• Assignment: Using the records below, repeat exactly the lines from the one holding "[[0]; [1; 2]; [2; 1; 0]; [0]] eq_refl))." through the one holding "(boot (E:=scripted) [Response 5 []])))", both ends included, and no others.
+++ Records shown
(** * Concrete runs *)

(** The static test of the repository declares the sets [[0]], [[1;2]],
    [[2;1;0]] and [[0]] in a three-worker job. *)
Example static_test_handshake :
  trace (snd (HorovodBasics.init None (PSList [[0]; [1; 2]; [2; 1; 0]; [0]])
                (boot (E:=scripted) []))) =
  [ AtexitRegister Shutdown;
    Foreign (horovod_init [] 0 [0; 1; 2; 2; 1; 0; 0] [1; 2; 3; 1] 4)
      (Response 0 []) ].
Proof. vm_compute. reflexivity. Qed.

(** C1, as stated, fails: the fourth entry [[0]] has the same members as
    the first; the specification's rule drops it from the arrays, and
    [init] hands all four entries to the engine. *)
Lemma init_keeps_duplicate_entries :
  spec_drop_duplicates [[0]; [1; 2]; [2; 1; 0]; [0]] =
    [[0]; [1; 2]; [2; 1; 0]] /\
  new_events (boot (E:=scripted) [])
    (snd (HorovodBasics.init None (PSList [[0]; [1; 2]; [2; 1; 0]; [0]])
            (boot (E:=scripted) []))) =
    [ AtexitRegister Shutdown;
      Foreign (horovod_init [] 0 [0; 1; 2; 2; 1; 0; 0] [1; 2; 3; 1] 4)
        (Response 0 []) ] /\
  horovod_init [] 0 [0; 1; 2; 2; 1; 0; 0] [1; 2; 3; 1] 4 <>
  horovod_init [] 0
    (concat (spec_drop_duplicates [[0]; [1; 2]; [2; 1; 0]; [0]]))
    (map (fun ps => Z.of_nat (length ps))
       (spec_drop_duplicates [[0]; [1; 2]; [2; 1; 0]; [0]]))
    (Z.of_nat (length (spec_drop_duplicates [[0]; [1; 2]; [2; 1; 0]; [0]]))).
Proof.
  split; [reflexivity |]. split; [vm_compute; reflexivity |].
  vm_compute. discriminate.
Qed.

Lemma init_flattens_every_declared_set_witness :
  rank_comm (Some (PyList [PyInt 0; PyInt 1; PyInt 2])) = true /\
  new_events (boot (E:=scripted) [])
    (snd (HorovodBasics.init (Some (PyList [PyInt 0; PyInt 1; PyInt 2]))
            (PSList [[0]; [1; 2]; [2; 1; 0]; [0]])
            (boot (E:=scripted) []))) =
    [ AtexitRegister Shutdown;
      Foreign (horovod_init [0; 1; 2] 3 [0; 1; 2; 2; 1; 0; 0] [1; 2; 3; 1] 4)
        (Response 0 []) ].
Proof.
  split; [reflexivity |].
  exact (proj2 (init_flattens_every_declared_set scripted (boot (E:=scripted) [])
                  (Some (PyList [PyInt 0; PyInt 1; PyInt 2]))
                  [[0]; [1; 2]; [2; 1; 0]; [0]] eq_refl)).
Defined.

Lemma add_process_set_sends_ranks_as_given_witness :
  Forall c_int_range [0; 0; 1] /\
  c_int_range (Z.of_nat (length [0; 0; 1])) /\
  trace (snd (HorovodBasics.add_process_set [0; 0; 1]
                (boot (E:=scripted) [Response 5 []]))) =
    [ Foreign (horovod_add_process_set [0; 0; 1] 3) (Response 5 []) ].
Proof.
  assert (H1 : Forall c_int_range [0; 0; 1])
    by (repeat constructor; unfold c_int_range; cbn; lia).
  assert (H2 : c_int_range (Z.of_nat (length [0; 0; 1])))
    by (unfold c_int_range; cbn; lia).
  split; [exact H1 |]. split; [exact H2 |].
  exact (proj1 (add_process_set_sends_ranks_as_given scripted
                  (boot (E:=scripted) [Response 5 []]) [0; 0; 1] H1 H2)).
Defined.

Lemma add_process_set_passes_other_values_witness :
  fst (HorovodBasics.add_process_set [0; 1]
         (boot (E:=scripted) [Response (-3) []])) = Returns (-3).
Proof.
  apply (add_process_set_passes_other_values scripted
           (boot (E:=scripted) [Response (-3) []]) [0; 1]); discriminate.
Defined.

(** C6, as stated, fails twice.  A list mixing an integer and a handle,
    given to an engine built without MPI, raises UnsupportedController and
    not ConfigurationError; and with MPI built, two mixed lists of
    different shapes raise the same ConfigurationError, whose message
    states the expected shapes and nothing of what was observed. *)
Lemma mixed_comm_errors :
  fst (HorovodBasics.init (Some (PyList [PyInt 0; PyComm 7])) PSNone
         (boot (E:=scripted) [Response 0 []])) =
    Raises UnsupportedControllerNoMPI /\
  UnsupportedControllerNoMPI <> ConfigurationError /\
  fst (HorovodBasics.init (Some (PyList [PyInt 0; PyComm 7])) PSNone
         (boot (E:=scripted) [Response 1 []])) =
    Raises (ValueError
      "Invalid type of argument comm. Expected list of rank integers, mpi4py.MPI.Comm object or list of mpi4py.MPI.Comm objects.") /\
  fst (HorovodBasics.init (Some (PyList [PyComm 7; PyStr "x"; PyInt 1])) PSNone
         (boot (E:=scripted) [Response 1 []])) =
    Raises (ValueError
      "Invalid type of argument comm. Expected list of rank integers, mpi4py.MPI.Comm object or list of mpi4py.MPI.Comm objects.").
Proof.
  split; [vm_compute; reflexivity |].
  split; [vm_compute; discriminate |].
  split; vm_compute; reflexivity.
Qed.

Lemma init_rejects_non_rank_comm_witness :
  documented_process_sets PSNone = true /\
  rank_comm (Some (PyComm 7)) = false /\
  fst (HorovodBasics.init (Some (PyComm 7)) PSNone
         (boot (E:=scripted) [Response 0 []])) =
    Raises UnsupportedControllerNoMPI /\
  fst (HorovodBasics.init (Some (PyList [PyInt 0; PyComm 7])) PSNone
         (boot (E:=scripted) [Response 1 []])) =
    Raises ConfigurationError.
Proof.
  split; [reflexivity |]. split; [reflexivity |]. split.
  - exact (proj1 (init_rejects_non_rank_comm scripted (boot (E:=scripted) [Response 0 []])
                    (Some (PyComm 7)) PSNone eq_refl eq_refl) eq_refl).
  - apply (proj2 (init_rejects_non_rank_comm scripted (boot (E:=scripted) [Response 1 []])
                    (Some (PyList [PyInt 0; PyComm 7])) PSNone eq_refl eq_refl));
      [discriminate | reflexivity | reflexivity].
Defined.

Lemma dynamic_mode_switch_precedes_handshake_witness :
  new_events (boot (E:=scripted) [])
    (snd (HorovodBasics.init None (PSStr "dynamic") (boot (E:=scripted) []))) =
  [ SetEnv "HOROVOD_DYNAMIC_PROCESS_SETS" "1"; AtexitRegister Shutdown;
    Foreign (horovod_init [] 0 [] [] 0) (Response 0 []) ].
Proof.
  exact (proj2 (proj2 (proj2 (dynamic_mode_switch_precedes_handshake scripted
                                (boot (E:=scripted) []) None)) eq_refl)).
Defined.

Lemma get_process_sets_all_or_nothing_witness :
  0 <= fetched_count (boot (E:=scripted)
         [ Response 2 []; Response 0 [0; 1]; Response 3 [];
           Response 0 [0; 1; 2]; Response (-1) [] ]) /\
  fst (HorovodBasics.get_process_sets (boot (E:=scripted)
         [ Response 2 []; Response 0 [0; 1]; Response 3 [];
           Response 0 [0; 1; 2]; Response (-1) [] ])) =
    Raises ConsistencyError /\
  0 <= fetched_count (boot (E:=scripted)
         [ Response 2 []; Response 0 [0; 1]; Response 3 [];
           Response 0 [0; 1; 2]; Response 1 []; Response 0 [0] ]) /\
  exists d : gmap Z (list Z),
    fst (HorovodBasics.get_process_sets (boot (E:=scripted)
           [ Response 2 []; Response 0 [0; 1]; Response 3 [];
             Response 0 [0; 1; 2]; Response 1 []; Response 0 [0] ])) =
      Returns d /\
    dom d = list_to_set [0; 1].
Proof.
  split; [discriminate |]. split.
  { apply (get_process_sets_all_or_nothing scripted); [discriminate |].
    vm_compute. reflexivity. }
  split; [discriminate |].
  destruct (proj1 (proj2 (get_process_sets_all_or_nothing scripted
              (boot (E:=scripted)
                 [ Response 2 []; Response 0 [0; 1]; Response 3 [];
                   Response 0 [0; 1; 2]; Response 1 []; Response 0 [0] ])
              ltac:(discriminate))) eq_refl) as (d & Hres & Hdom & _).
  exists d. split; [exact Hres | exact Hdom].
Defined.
++++++
• Exercise result:
                  [[0]; [1; 2]; [2; 1; 0]; [0]] eq_refl)).
Defined.

Lemma add_process_set_sends_ranks_as_given_witness :
  Forall c_int_range [0; 0; 1] /\
  c_int_range (Z.of_nat (length [0; 0; 1])) /\
  trace (snd (HorovodBasics.add_process_set [0; 0; 1]
                (boot (E:=scripted) [Response 5 []]))) =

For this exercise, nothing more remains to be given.